→ **DESCRIPTION OF THE TASK**
Each line from the one that contains "text] => is_inter_agent_json text" to the end of the material must be set down exactly, and no line before it.

→ **DATA SUPPLIED**
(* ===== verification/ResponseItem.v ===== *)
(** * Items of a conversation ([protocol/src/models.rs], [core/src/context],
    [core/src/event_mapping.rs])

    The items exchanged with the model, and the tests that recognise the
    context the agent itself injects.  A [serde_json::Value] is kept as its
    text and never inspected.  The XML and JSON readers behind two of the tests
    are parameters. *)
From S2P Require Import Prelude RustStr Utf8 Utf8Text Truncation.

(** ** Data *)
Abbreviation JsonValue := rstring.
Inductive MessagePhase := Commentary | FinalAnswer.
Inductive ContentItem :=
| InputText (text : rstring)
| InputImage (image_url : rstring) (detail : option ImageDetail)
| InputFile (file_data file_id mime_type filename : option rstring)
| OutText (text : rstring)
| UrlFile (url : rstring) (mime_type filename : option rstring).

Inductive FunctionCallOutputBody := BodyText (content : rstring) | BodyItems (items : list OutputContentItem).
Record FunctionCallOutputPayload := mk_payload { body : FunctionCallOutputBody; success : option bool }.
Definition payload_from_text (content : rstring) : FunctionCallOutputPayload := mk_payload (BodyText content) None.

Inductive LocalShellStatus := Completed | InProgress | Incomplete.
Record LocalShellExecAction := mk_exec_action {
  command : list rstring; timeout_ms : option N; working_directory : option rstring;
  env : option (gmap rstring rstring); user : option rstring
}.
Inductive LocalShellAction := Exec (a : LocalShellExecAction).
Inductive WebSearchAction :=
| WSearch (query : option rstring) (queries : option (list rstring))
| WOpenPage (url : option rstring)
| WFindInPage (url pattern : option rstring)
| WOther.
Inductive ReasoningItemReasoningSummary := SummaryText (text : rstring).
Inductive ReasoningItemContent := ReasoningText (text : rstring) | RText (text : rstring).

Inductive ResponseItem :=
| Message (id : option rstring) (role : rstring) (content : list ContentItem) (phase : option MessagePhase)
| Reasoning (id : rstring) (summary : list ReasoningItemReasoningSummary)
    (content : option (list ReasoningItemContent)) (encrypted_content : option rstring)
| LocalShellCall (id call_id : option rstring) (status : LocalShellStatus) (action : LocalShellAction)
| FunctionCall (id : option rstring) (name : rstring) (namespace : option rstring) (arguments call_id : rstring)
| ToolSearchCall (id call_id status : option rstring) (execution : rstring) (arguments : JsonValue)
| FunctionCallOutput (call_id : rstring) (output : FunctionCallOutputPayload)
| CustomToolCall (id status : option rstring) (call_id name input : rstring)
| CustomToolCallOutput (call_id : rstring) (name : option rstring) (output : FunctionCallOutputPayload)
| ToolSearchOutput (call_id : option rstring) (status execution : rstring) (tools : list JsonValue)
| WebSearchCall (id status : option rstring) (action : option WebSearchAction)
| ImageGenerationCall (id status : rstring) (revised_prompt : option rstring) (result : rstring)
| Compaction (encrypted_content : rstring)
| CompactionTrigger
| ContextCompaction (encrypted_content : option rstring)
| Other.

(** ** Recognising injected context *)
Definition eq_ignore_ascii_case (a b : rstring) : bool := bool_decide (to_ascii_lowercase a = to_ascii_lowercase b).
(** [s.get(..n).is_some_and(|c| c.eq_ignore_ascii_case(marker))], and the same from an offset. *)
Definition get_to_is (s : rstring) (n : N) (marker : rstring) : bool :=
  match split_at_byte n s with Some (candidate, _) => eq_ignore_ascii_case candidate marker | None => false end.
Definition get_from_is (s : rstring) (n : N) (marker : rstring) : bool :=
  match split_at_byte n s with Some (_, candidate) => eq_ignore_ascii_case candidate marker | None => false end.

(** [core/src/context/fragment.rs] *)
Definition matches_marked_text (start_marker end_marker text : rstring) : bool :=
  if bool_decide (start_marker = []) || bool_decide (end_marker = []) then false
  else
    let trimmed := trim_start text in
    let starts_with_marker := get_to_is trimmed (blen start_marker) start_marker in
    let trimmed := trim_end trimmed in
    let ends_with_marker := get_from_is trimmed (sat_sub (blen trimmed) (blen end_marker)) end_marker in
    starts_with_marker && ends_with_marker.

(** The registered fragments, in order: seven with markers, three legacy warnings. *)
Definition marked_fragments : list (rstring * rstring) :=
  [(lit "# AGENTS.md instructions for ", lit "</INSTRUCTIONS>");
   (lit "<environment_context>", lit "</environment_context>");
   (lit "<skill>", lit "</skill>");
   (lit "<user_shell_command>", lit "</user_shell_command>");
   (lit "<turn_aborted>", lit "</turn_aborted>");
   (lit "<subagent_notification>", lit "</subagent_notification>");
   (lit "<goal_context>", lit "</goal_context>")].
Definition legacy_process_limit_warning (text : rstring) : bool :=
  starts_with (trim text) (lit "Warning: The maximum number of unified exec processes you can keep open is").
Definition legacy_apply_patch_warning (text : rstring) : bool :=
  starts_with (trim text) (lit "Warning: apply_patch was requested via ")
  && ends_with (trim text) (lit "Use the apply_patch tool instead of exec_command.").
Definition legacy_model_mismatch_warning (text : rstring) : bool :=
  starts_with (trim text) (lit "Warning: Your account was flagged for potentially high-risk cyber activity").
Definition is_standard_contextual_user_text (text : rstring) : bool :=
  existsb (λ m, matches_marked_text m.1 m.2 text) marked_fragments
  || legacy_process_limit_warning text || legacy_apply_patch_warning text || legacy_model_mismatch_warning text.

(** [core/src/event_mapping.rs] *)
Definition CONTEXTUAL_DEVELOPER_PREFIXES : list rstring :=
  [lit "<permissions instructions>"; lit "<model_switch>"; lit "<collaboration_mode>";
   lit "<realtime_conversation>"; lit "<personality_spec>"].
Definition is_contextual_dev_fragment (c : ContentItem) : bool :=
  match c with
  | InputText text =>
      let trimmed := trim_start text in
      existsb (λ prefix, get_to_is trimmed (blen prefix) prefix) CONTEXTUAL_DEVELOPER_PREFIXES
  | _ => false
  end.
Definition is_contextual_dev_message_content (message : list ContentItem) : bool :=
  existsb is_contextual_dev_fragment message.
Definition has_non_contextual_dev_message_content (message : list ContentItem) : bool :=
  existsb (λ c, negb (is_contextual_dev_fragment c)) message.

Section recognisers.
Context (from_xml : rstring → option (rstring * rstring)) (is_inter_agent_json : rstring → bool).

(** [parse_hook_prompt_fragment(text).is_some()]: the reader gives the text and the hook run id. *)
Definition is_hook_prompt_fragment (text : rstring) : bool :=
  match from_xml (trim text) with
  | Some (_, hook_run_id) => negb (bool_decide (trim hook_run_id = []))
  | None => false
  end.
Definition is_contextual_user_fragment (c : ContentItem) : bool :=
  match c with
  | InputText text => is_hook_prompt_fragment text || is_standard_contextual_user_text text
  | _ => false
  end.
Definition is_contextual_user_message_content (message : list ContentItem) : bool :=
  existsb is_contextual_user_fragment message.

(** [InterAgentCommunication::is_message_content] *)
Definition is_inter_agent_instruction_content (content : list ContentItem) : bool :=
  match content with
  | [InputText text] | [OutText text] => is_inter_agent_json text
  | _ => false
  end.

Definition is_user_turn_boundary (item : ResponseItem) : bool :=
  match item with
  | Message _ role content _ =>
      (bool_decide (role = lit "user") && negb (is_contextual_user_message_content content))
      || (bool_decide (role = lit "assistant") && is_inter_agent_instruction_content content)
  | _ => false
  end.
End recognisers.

→ **PROBLEM SOLUTION**
  | [InputText text] | [OutText text] => is_inter_agent_json text
  | _ => false
  end.

Definition is_user_turn_boundary (item : ResponseItem) : bool :=
  match item with
  | Message _ role content _ =>
      (bool_decide (role = lit "user") && negb (is_contextual_user_message_content content))
      || (bool_decide (role = lit "assistant") && is_inter_agent_instruction_content content)
  | _ => false
  end.
End recognisers.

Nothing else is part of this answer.